The past few days have seen a new wave of bomb threats against historically black colleges and universities (HBCUs). Domestic terrorist attacks have a long history left and right, including here at MSU. Specifically to this wave of threats against the HBCUs, and any racist bombing threats or attempts, my mind turned to the 1963 racist bombing of the 16and Street Baptist Church in Birmingham, Alabama, resulting in the injury of dozens of people and the murder of four daughters: Addie Mae Collins, Cynthia Wesley, Carole Robertson and Carol Denise McNair.

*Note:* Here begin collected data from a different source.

(* ===== verification/XlatTree.v ===== *)
(** * Translation tables: writing to well-shaped tables

    How the accesses to entries and counts run, and that linking a table,
    writing a leaf and counting keep the tables well-shaped. *)

From S2P Require Import Prelude Bits Xlat XlatWalk XlatDesc.

Local Open Scope Z_scope.

Section Tree.
Context (e : xlat_env).

(** ** Entries *)

Lemma entry_put_eq (c : xlat_ctx) (t : tref) (k d d0 : Z) :
  entry c t k = Some d0 → entry (put_entry c t k d) t k = Some d.
Proof.
  destruct t as [|i]; cbn; intros H.
  - apply zget_zset_eq. by eapply zget_Some_range.
  - destruct (zget (tables c) i) as [tb|] eqn:E; [|done]. cbn in *.
    rewrite zget_zset_eq by (by eapply zget_Some_range). cbn.
    apply zget_zset_eq. by eapply zget_Some_range.
Qed.

Lemma entry_put_ne (c : xlat_ctx) (t t' : tref) (k k' d : Z) :
  t ≠ t' ∨ k ≠ k' → entry (put_entry c t k d) t' k' = entry c t' k'.
Proof.
  intros Hne. destruct t as [|i], t' as [|j]; cbn.
  - apply zget_zset_ne. destruct Hne; congruence.
  - done.
  - by destruct (zget (tables c) i).
  - destruct (zget (tables c) i) as [tb|] eqn:E; [|done]. cbn.
    destruct (decide (i = j)) as [->|Hij].
    + rewrite zget_zset_eq by (by eapply zget_Some_range). rewrite E. cbn.
      apply zget_zset_ne. destruct Hne; congruence.
    + by rewrite zget_zset_ne.
Qed.

Lemma put_entry_conf (c : xlat_ctx) (t : tref) (k d : Z) : same_conf c (put_entry c t k d).
Proof.
  unfold same_conf, tables_num. destruct t as [|i]; cbn; [done|].
  destruct (zget (tables c) i); cbn; [|done]. by rewrite zlen_zset.
Qed.

Lemma put_entry_cnt (c : xlat_ctx) (t : tref) (k d : Z) :
  tables_mapped_regions (put_entry c t k d) = tables_mapped_regions c.
Proof. destruct t as [|i]; cbn; [done|]. by destruct (zget (tables c) i). Qed.

Lemma put_entry_lens (c : xlat_ctx) (t : tref) (k d : Z) :
  zlen (base_table (put_entry c t k d)) = zlen (base_table c)
  ∧ ((∀ i tb, zget (tables c) i = Some tb → zlen tb = 512) →
     ∀ i tb, zget (tables (put_entry c t k d)) i = Some tb → zlen tb = 512).
Proof.
  destruct t as [|j]; cbn; [by rewrite zlen_zset|].
  destruct (zget (tables c) j) as [tb'|] eqn:E; cbn; [|done]. split; [done|].
  intros H i tb. destruct (decide (j = i)) as [->|Hne].
  - rewrite zget_zset_eq by (by eapply zget_Some_range). intros ?; simplify_eq.
    rewrite zlen_zset. by eapply H.
  - rewrite zget_zset_ne by done. apply H.
Qed.

Lemma read_entry_run (c : xlat_ctx) (t : tref) (k d : Z) :
  entry c t k = Some d → read_entry t k c = Ok (d, c).
Proof. intros H. unfold read_entry. by rewrite H. Qed.

Lemma put_entry_run (c : xlat_ctx) (t : tref) (k d d0 : Z) :
  entry c t k = Some d0 → write_entry t k d c = Ok (tt, put_entry c t k d).
Proof. intros H. unfold write_entry. by rewrite H. Qed.

Lemma subtable_of_run (c : xlat_ctx) (i : Z) :
  env_ok e (tables_num c) → 0 <= i < tables_num c →
  subtable_of e (table_desc e (SubT i)) c = Ok (SubT i, c).
Proof. intros He Hi. unfold subtable_of. by rewrite table_desc_at. Qed.

(** ** Configurations *)

Lemma same_conf_refl (c : xlat_ctx) : same_conf c c.
Proof. done. Qed.

Lemma same_conf_trans (c1 c2 c3 : xlat_ctx) :
  same_conf c1 c2 → same_conf c2 c3 → same_conf c1 c3.
Proof. intros [H1 H2] [H3 H4]. split; congruence. Qed.

Lemma same_conf_fields (c c' : xlat_ctx) : same_conf c c' →
  base_level c' = base_level c ∧ base_table_entries c' = base_table_entries c
  ∧ xlat_regime c' = xlat_regime c ∧ va_max_address c' = va_max_address c
  ∧ pa_max_address c' = pa_max_address c ∧ mmap c' = mmap c ∧ mmap_num c' = mmap_num c
  ∧ max_va c' = max_va c ∧ max_pa c' = max_pa c ∧ initialized c' = initialized c
  ∧ tables_num c' = tables_num c.
Proof.
  intros [H Hn].
  repeat (split; [match goal with |- ?f _ = ?f _ => by apply (f_equal f) in H end|]). done.
Qed.

Lemma conf_regime (c c' : xlat_ctx) : same_conf c c' → regime_ok c → regime_ok c'.
Proof. intros Hs. unfold regime_ok. by destruct (same_conf_fields _ _ Hs) as (_ & _ & -> & _). Qed.

Lemma conf_desc (c c' : xlat_ctx) (a pa l : Z) :
  same_conf c c' → desc_val e c' a pa l = desc_val e c a pa l.
Proof.
  intros Hs. unfold desc_val, flags_of. by destruct (same_conf_fields _ _ Hs) as (_ & _ & -> & _).
Qed.

Lemma entries_conf (c c' : xlat_ctx) (l : Z) : same_conf c c' → entries_of c' l = entries_of c l.
Proof.
  intros Hs. unfold entries_of. by destruct (same_conf_fields _ _ Hs) as (-> & -> & _).
Qed.

(** ** Counts *)

Definition with_counts (c : xlat_ctx) (l : list Z) : xlat_ctx :=
  set_tables c (base_table c) (tables c) l (tlbi c).

Lemma get_index_run (c : xlat_ctx) (i : Z) :
  0 <= i < tables_num c → xlat_table_get_index (SubT i) c = Ok (i, c).
Proof.
  intros Hi. unfold xlat_table_get_index. erewrite bind_Ok; [|reflexivity].
  by rewrite (proj2 (Z.leb_le _ _)), (proj2 (Z.ltb_lt _ _)) by lia.
Qed.

Lemma cnt_get (c : xlat_ctx) (i : Z) :
  0 <= i < zlen (tables_mapped_regions c) → zget (tables_mapped_regions c) i = Some (cnt c i).
Proof. intros Hi. unfold cnt. by destruct (zget_is_Some _ _ Hi) as [n ->]. Qed.

Definition bump_count (c : xlat_ctx) (i n : Z) : xlat_ctx :=
  with_counts c (zset (tables_mapped_regions c) i (cnt c i + n)).

Lemma add_count_run (c : xlat_ctx) (i n : Z) :
  0 <= i < zlen (tables_mapped_regions c) → add_count i n c = Ok (tt, bump_count c i n).
Proof.
  intros Hi. unfold add_count. erewrite bind_Ok; [|reflexivity].
  erewrite bind_Ok; [|apply aget_Ok, cnt_get; done].
  erewrite bind_Ok; [|by apply aset_Ok]. done.
Qed.

Lemma cnt_bump (c : xlat_ctx) (i j n : Z) :
  0 <= i < zlen (tables_mapped_regions c) →
  cnt (bump_count c i n) j = if decide (i = j) then cnt c i + n else cnt c j.
Proof.
  intros Hi. unfold cnt at 1, bump_count, with_counts. cbn.
  case_decide as Hd; [subst j; by rewrite zget_zset_eq|by rewrite zget_zset_ne].
Qed.

Lemma find_empty_spec (l : list Z) (i0 : Z) :
  match find_empty l i0 with
  | Some t => ∃ i, t = SubT (i0 + i) ∧ zget l i = Some 0
  | None => ∀ i n, zget l i = Some n → n ≠ 0
  end.
Proof.
  revert i0. induction l as [|n l IH]; intros i0; cbn [find_empty].
  - intros i n Hi. apply zget_Some_range in Hi. cbn in Hi. unfold zlen in Hi. cbn in Hi. lia.
  - destruct (Z.eqb_spec n 0) as [->|Hn].
    + exists 0. split; [by rewrite Z.add_0_r|done].
    + specialize (IH (i0 + 1)). destruct (find_empty l (i0 + 1)) as [t|].
      * destruct IH as (i & -> & Hi). exists (i + 1). split; [f_equal; lia|].
        apply zget_Some_range in Hi as Hr. rewrite zget_cons.
        rewrite (proj2 (Z.eqb_neq _ _)) by lia. by replace (i + 1 - 1) with i by lia.
      * intros i m. rewrite zget_cons. destruct (i =? 0); [by intros ?; simplify_eq|]. apply IH.
Qed.

(** Every sub-table is in use. *)
Definition exhausted (c : xlat_ctx) : Prop := ∀ i, 0 <= i < tables_num c → cnt c i ≠ 0.

Lemma get_empty_run (own : Z → option (Z * Z)) (c : xlat_ctx) :
  wf e None own c →
  (∃ i, xlat_table_get_empty c = Ok (Some (SubT i), c) ∧ 0 <= i < tables_num c ∧ own i = None
        ∧ cnt c i = 0)
  ∨ (xlat_table_get_empty c = Ok (None, c) ∧ exhausted c).
Proof.
  intros Hw. unfold xlat_table_get_empty. erewrite bind_Ok; [|reflexivity].
  pose proof (find_empty_spec (tables_mapped_regions c) 0) as H.
  pose proof (wf_cnts _ _ _ _ Hw) as Hlen.
  destruct (find_empty (tables_mapped_regions c) 0) as [t|].
  - destruct H as (i & -> & Hi). left. exists i. apply zget_Some_range in Hi as Hr.
    assert (cnt c i = 0) as Hz by (unfold cnt; by rewrite Hi).
    split_and!; [done|lia|lia| |done].
    destruct (own i) as [q|] eqn:Eo; [|done]. exfalso.
    destruct (wf_cnt _ _ _ _ Hw i ltac:(lia)) as (_ & _ & Hp).
    rewrite Hz in Hp. specialize (Hp ltac:(congruence) ltac:(done)). lia.
  - right. split; [done|]. intros i Hi. apply (H i). apply cnt_get. lia.
Qed.

(** ** Well-shaped tables stay so *)

Lemma wf_fresh (fr : option Z) (own : Z → option (Z * Z)) (c : xlat_ctx) :
  wf e None own c → wf e fr own c.
Proof.
  intros []. split; try done. intros i Hi. destruct (wf_cnt i Hi) as (? & ? & H).
  split_and!; [done|done|]. intros. by apply H.
Qed.

(** A table's first region is counted. *)
Lemma wf_bump (own : Z → option (Z * Z)) (c : xlat_ctx) (i : Z) :
  wf e (Some i) own c → own i ≠ None → wf e None own (bump_count c i 1).
Proof.
  intros Hw Ho. destruct (own i) as [[l p]|] eqn:Eo; [|done].
  pose proof (wf_own _ _ _ _ Hw _ _ _ Eo) as (Hi & _).
  pose proof (wf_cnts _ _ _ _ Hw) as Hlen.
  destruct Hw. split; try done.
  - cbn. by rewrite zlen_zset.
  - intros j Hj. rewrite cnt_bump by lia. case_decide as Hd.
    + subst j. destruct (wf_cnt i Hj) as (? & _). rewrite Eo. split_and!; [lia|done|lia].
    + destruct (wf_cnt j Hj) as (? & ? & H). split_and!; [done|done|]. intros ? _. apply H; congruence.
Qed.

(** What an entry that is not a link to a table may hold *)
Definition leaf_ok (l d : Z) : Prop :=
  d = 0 ∨ (l < 3 ∧ Z.land d DESC_MASK = BLOCK_DESC) ∨ (l = 3 ∧ Z.land d DESC_MASK = PAGE_DESC).

Lemma leaf_not_table (n l d i : Z) :
  env_ok e n → leaf_ok l d → l < 3 → d ≠ table_desc e (SubT i).
Proof.
  intros He Hd Hl ->. pose proof (table_desc_type e n i He) as Hty.
  destruct Hd as [H|[[_ H]|[H _]]]; [rewrite H in Hty; done|rewrite Hty in H; done|lia].
Qed.

Lemma wf_put_leaf (fr : option Z) (own : Z → option (Z * Z)) (c : xlat_ctx) (t : tref)
    (l p k d0 d : Z) :
  wf e fr own c → pos own c t = Some (l, p) → entry c t k = Some d0 →
  leaf_ok l d0 → leaf_ok l d → wf e fr own (put_entry c t k d).
Proof.
  intros Hw Ht Hd0 Hok0 Hok. pose proof (put_entry_conf c t k d) as Hs.
  destruct (same_conf_fields _ _ Hs) as (Fl & Fe & _ & _ & _ & _ & _ & _ & _ & _ & Fn).
  pose proof (put_entry_lens c t k d) as [Lb Lt].
  split.
  - rewrite Fn. apply (wf_env _ _ _ _ Hw).
  - rewrite Fl. apply (wf_lvl _ _ _ _ Hw).
  - rewrite Lb, Fe. apply (wf_base _ _ _ _ Hw).
  - apply Lt, (wf_tabs _ _ _ _ Hw).
  - rewrite put_entry_cnt, Fn. apply (wf_cnts _ _ _ _ Hw).
  - rewrite Fn, Fl. apply (wf_own _ _ _ _ Hw).
  - rewrite Fn. intros i k' Hi Ho Hk'. rewrite entry_put_ne.
    + by apply (wf_free _ _ _ _ Hw).
    + left. intros ->. cbn in Ht. congruence.
  - intros t' l' p' k' d'. rewrite (pos_conf _ c _ _ Hs). intros Ht' Hd'.
    destruct (decide (t = t' ∧ k = k')) as [[<- <-]|Hne].
    + rewrite Ht in Ht'. simplify_eq. rewrite (entry_put_eq _ _ _ _ _ Hd0) in Hd'. simplify_eq.
      destruct Hok as [?|[?|?]]; [by left|by right; left|by right; right; left].
    + rewrite entry_put_ne in Hd' by (destruct (decide (t = t')); [right|left]; naive_solver).
      by apply (wf_ent _ _ _ _ Hw t').
  - intros i li pi Hi. destruct (wf_par _ _ _ _ Hw _ _ _ Hi) as (u & Hu & Eu).
    exists u. rewrite (pos_conf _ c _ _ Hs). split; [done|].
    pose proof (wf_own _ _ _ _ Hw _ _ _ Hi) as (_ & Hli & _).
    rewrite entry_put_ne; [done|].
    destruct (decide (t = u)) as [<-|]; [|by left]. right. intros ->.
    rewrite Ht in Hu. simplify_eq.
    by eapply leaf_not_table; [apply (wf_env _ _ _ _ Hw)|exact Hok0|lia|].
  - rewrite Fn. intros i Hi. unfold cnt. rewrite put_entry_cnt. by apply (wf_cnt _ _ _ _ Hw).
Qed.

(** A free table is linked from an invalid entry. *)
Definition own_add (own : Z → option (Z * Z)) (i l p : Z) : Z → option (Z * Z) :=
  λ j, if decide (j = i) then Some (l, p) else own j.

Lemma wf_link (own : Z → option (Z * Z)) (c : xlat_ctx) (t : tref) (l p k i : Z) :
  wf e None own c → pos own c t = Some (l, p) → entry c t k = Some 0 → 0 <= k < 512 → l < 3 →
  0 <= i < tables_num c → own i = None →
  wf e (Some i) (own_add own i (l + 1) (512 * p + k)) (put_entry c t k (table_desc e (SubT i))).
Proof.
  intros Hw Ht Hd0 Hk Hl Hi Ho. set (d := table_desc e (SubT i)).
  pose proof (put_entry_conf c t k d) as Hs.
  destruct (same_conf_fields _ _ Hs) as (Fl & Fe & _ & _ & _ & _ & _ & _ & _ & _ & Fn).
  pose proof (put_entry_lens c t k d) as [Lb Lt].
  pose proof (pos_level _ _ _ _ _ _ _ Hw Ht) as [Hlt Hp].
  assert (t ≠ SubT i) as Hti by (intros ->; cbn in Ht; congruence).
  assert (∀ j x, own j = Some x → own_add own i (l + 1) (512 * p + k) j = Some x) as Hmono.
  { intros j x Hj. unfold own_add. case_decide; [congruence|done]. }
  split.
  - rewrite Fn. apply (wf_env _ _ _ _ Hw).
  - rewrite Fl. apply (wf_lvl _ _ _ _ Hw).
  - rewrite Lb, Fe. apply (wf_base _ _ _ _ Hw).
  - apply Lt, (wf_tabs _ _ _ _ Hw).
  - rewrite put_entry_cnt, Fn. apply (wf_cnts _ _ _ _ Hw).
  - rewrite Fn, Fl. intros j lj pj. unfold own_add. case_decide as Hj.
    + intros ?; simplify_eq. lia.
    + apply (wf_own _ _ _ _ Hw).
  - rewrite Fn. intros j k' Hj. unfold own_add. case_decide as Hd; [done|]. intros Hoj Hk'.
    rewrite entry_put_ne by (left; intros ->; cbn in Ht; congruence).
    by apply (wf_free _ _ _ _ Hw).
  - intros t' l' p' k' d' Ht' Hd'. destruct (decide (t' = SubT i)) as [->|Hne].
    + left. rewrite entry_put_ne in Hd' by (by left). cbn [pos] in Ht'.
      destruct (decide (0 <= k' < 512)) as [Hk'|Hk'].
      * rewrite (wf_free _ _ _ _ Hw i k' Hi Ho Hk') in Hd'. congruence.
      * exfalso. cbn in Hd'. destruct (zget (tables c) i) as [tb|] eqn:E; [|done]. cbn in Hd'.
        apply zget_Some_range in Hd'. rewrite (wf_tabs _ _ _ _ Hw _ _ E) in Hd'. lia.
    + assert (pos own c t' = Some (l', p')) as Ht''.
      { destruct t' as [|j]; cbn [pos] in Ht' |- *; [by rewrite Fl in Ht'|].
        unfold own_add in Ht'. case_decide; congruence. }
      destruct (decide (t = t' ∧ k = k')) as [[<- <-]|Hne'].
      * rewrite Ht in Ht''. simplify_eq. rewrite (entry_put_eq _ _ _ _ _ Hd0) in Hd'. simplify_eq.
        right; right; right. split; [done|]. exists i. split; [done|].
        unfold own_add. by rewrite decide_True.
      * rewrite entry_put_ne in Hd' by (destruct (decide (t = t')); [right|left]; naive_solver).
        destruct (wf_ent _ _ _ _ Hw t' _ _ _ _ Ht'' Hd') as [?|[?|[?|(? & j & ? & Hj)]]];
          [by left|by right; left|by right; right; left|].
        right; right; right. split; [done|]. exists j. split; [done|]. by apply Hmono.
  - intros j lj pj Hj. unfold own_add in Hj. case_decide as Hd.
    + simplify_eq. exists t. replace (l + 1 - 1) with l by lia.
      rewrite (proj2 (div_range (512 * p + k) 512 p ltac:(lia))) by lia.
      replace ((512 * p + k) mod 512) with k.
      * split; [|by eapply entry_put_eq].
        destruct t as [|j]; cbn [pos] in Ht |- *; [by rewrite Fl|by apply Hmono].
      * rewrite Z.add_comm, Z.mul_comm, Z.mod_add by lia. symmetry. by apply Z.mod_small.
    + destruct (wf_par _ _ _ _ Hw _ _ _ Hj) as (u & Hu & Eu). exists u. split.
      * destruct u as [|u]; cbn [pos] in Hu |- *; [by rewrite Fl|by apply Hmono].
      * rewrite entry_put_ne; [done|]. destruct (decide (t = u)) as [<-|]; [|by left]. right.
        intros ->. rewrite Hd0 in Eu. injection Eu as Eu.
        pose proof (table_desc_type e _ j (wf_env _ _ _ _ Hw)) as Hty. cbn in Hty.
        rewrite <- Eu in Hty. done.
  - rewrite Fn. intros j Hj. unfold cnt. rewrite put_entry_cnt. fold (cnt c j).
    destruct (wf_cnt _ _ _ _ Hw j Hj) as (H1 & H2 & H3). unfold own_add.
    case_decide as Hd; [subst j; split_and!; [done|done|congruence]|].
    split_and!; [done|done|]. intros Hne _. by apply H3.
Qed.
End Tree.
Lemma entry_run (own : Z → option (Z * Z)) (n : nat) (k : Z) (c : xlat_ctx) :
  same_conf c0 c → wf e None own c → pos own c t = Some (l, p) → 0 <= k < entries_of c0 l →
  meets l p k → compat c t l (at_ k) hiT → entry_post own n k c.
Proof using Hro Hreg Hspace HE HT Hrec.
  intros Hs0 Hw Ht Hk Hm Hc. pose proof (pos_level _ _ _ _ _ _ _ Hw Ht) as [Hl Hp].
  pose proof (sz_pos l ltac:(lia)). pose proof rend_le as [Hr1 Hr2].
  assert (0 <= k < 512) as Hk' by lia. assert (next k <= hiT) as Hle by nia.
  assert (compat c t l (at_ k) (next k)) as Hck by (intros va d l' Hva; apply Hc; lia).
  destruct (entry_some e None own c t l p k Hw Ht) as (d & Hd & _).
  { by rewrite (entries_conf c0 c). }
  destruct (map_action_run own c t l p k d Hw Ht Hk' Hd Hm ltac:(lia) Hck Hs0) as (a & Ha & Hspec).
  pose proof (read_entry_run c t k d Hd) as Hread.
  destruct a.
  - destruct Hspec as [Hok Hnz]. exists 0, c. right. exists own.
    split; [by eapply step_none|]. right. split.
    + apply (leaf_inside own c t l p k d); (done || lia).
    + cbn [map_loop]. rewrite (bind_Ok _ _ _ _ _ Hread). cbv zeta. by rewrite (bind_Ok _ _ _ _ _ Ha).
  - destruct Hspec as (-> & H1 & H2 & Hl1 & Hg & Hal).
    destruct (dest_pa_full own c t l p k Hw Ht Hk' ltac:(lia) H1 H2) as (Hpa & Hpa0 & Hpa1 & Hpg).
    assert (desc_val e c (attr r) (dest_pa l p k) l = desc_val e c0 (attr r) (dest_pa l p k) l)
      as Hdv by (by apply conf_desc).
    exists 0, (put_entry c t k (desc_val e c (attr r) (dest_pa l p k) l)). right. exists own.
    split; [|right; split; [done|]].
    + apply (step_write own c t l p k Hw Ht Hk').
      * done.
      * rewrite desc_val_type by (done || apply Hro || by eapply conf_regime).
        destruct (Z.eqb_spec l 3); [by left|right; split; [lia|done]].
      * intros va Hva. split; lia.
      * intros va Hva. assert (va / sz l = 512 * p + k) as E by (apply entry_range; lia).
        unfold leaf_for. cbn. rewrite E, <- Hpa, Hdv. split_and!; (done || lia).
    + cbn [map_loop]. rewrite (bind_Ok _ _ _ _ _ Hread). cbv zeta. rewrite (bind_Ok _ _ _ _ _ Ha).
      erewrite bind_Ok; [|apply xlat_desc_run; [by eapply conf_regime|apply Hro|]].
      * by erewrite bind_Ok; [|by eapply put_entry_run].
      * rewrite mask_mod by lia. exact Hal.
  - destruct Hspec as (-> & Hl3 & Hnd).
    destruct (get_empty_run e own c Hw) as [(i & Hget & Hi & Ho & _)|(Hget & Hex)].
    + eapply (rec_post own (own_add own i (l + 1) (512 * p + k)) n k i c
        (put_entry c t k (table_desc e (SubT i)))); [done|done|done|done|done| | | | | | |].
      * apply put_entry_conf.
      * by apply wf_link.
      * unfold own_add. by rewrite decide_True.
      * intros va d l' Hva _ HW. exfalso.
        assert (W e (put_entry c t k (table_desc e (SubT i))) (SubT i) (l + 1) va = None) as HN.
        { pose proof (wf_link e own c t l p k i Hw Ht Hd Hk' Hl3 Hi Ho) as Hw1.
          destruct (idx_of va (l + 1) (512 * p + k)) as [E1 E2].
          - lia.
          - replace (l + 1 - 1) with l by lia. apply entry_range; lia.
          - eapply (W_zero e _ _ _ (SubT i)); [exact Hw1| |exact E1|done|].
            + cbn. unfold own_add. by rewrite decide_True.
            + rewrite entry_put_ne by (left; intros ->; cbn in Ht; congruence).
              by eapply wf_free. }
        congruence.
      * intros j l' p'. unfold own_add. case_decide; [|by left]. intros ?. simplify_eq. by right.
      * intros own1 c2. by apply step_link.
      * cbn [map_loop]. rewrite (bind_Ok _ _ _ _ _ Hread). cbv zeta. rewrite (bind_Ok _ _ _ _ _ Ha), (bind_Ok _ _ _ _ _ Hget).
        by erewrite bind_Ok; [|by eapply put_entry_run].
    + exists (at_ k), c. left. split_and!; [|by apply page_up; lia|done|].
      2:{ exists own. split_and!; [done|done|by left|]. exists (l + 1), (512 * p + k).
          split; [done|]. intros j Hj.
          eapply (no_table_below None own c t l p k 0 j (l + 1) _ ((512 * p + k) * sz l));
            [done|done|done|done|by left|exact Hj|lia| |].
          - replace (l + 1 - 1) with l by lia. apply Z.div_mul. lia.
          - apply Z.div_mul. lia. }
      cbn [map_loop]. rewrite (bind_Ok _ _ _ _ _ Hread). cbv zeta. by rewrite (bind_Ok _ _ _ _ _ Ha), (bind_Ok _ _ _ _ _ Hget).
  - destruct Hspec as (Hl3 & i & -> & Hi). pose proof (wf_own _ _ _ _ Hw _ _ _ Hi) as (Hir & _).
    eapply (rec_post own own n k i c c); [done|done|done|done|done|done| |done| | | |].
    + by apply wf_fresh.
    + intros va d l' Hva Hin HW. apply (Hck va d l' Hva Hin).
      rewrite (W_table e None own c t l p k i va); [done|done|done| |done|done|done|done].
      apply entry_range; lia.
    + by left.
    + intros own1 c2. by apply step_sub.
    + cbn [map_loop]. rewrite (bind_Ok _ _ _ _ _ Hread). cbv zeta. rewrite (bind_Ok _ _ _ _ _ Ha).
      by erewrite bind_Ok; [|apply subtable_of_run; [apply (wf_env _ _ _ _ Hw)|done]].
Qed.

This bombing struck a chord in the country, prompting calls for action, progress, insight and justice. But it wasn’t until 1977 that anyone was tried for the murders. Reading the story will be a reminder of the national response, or lack thereof, to the murders of Emmett Till and George Floyd. As always, our story has a story.

Every week during Black History Month, I try to write something relevant in the Dean’s Update, or rather I hope to encourage people to seek out and learn something relevant to the Month of black history. HBCUs have long held a special place in our communities, and these institutions have been leaders in creating opportunity and expertise for Americans, especially African Americans.

The initial HBCU system was created from a land grant model with the Morrill Act of 1890, although this history is complex. The second Morrill Act (the first was from 1862) required states to establish a separate land-grant college for blacks if the existing land-grant college used race as a requirement for admission. HBCUs are found primarily in the states of the Confederacy. On the one hand, this legislation created new opportunities and, on the other hand, it foreshadowed the injustices committed by Plessy v. Ferguson. (You can also read more about Hispanic-Serving Institutions and Tribal Colleges and Universities, both designated in the Higher Education Act of 1965).

In modern times, HBCUs are great educational institutions in their own right, helping people in every state access the benefits of higher education, leading discovery, and engaging in impressive community outreach. I asked one of our own, a national leader in medical education, to give me some insight into her experience as an undergraduate student at an HBCU.

“I was fortunate enough to attend the University of Lincoln, Pennsylvania as a first-generation undergraduate student. The faculty and administrators helped me develop a sense of purpose and focus in an environment where I was supported and challenged. I needed encouragement to believe I could succeed after attending segregated—separate and unequal—public schools in the South. I met lifelong mentors who put me in touch with the University of Washington and Michigan State University. Without that start at Lincoln, I don’t know what path I would have followed.

Wanda Lipscomb, PhD, HBCU graduate

HBCUs make up less than 5% of American colleges and universities, but 60% of African Americans who become medical professionals go to an HBCU. About 40% of African Americans who earn higher STEM-related degrees go to an HBCU at some point in their education. (National Association for Equal Opportunities in Higher Education)

Xavier University of Louisiana is one of the strongest institutional educators of African Americans entering medical school. Our college has had some wonderfully successful students from Xavier, and our college has signed an enhanced opportunity program thanks to the great work of Dr. Liz Lyons and the Office of Admissions team. Xavier ULA is among the colleges facing bomb threats this week. I can’t imagine trying to deal with this new injustice and the hateful message behind it. My thoughts are with President Verret, his students, faculty and staff.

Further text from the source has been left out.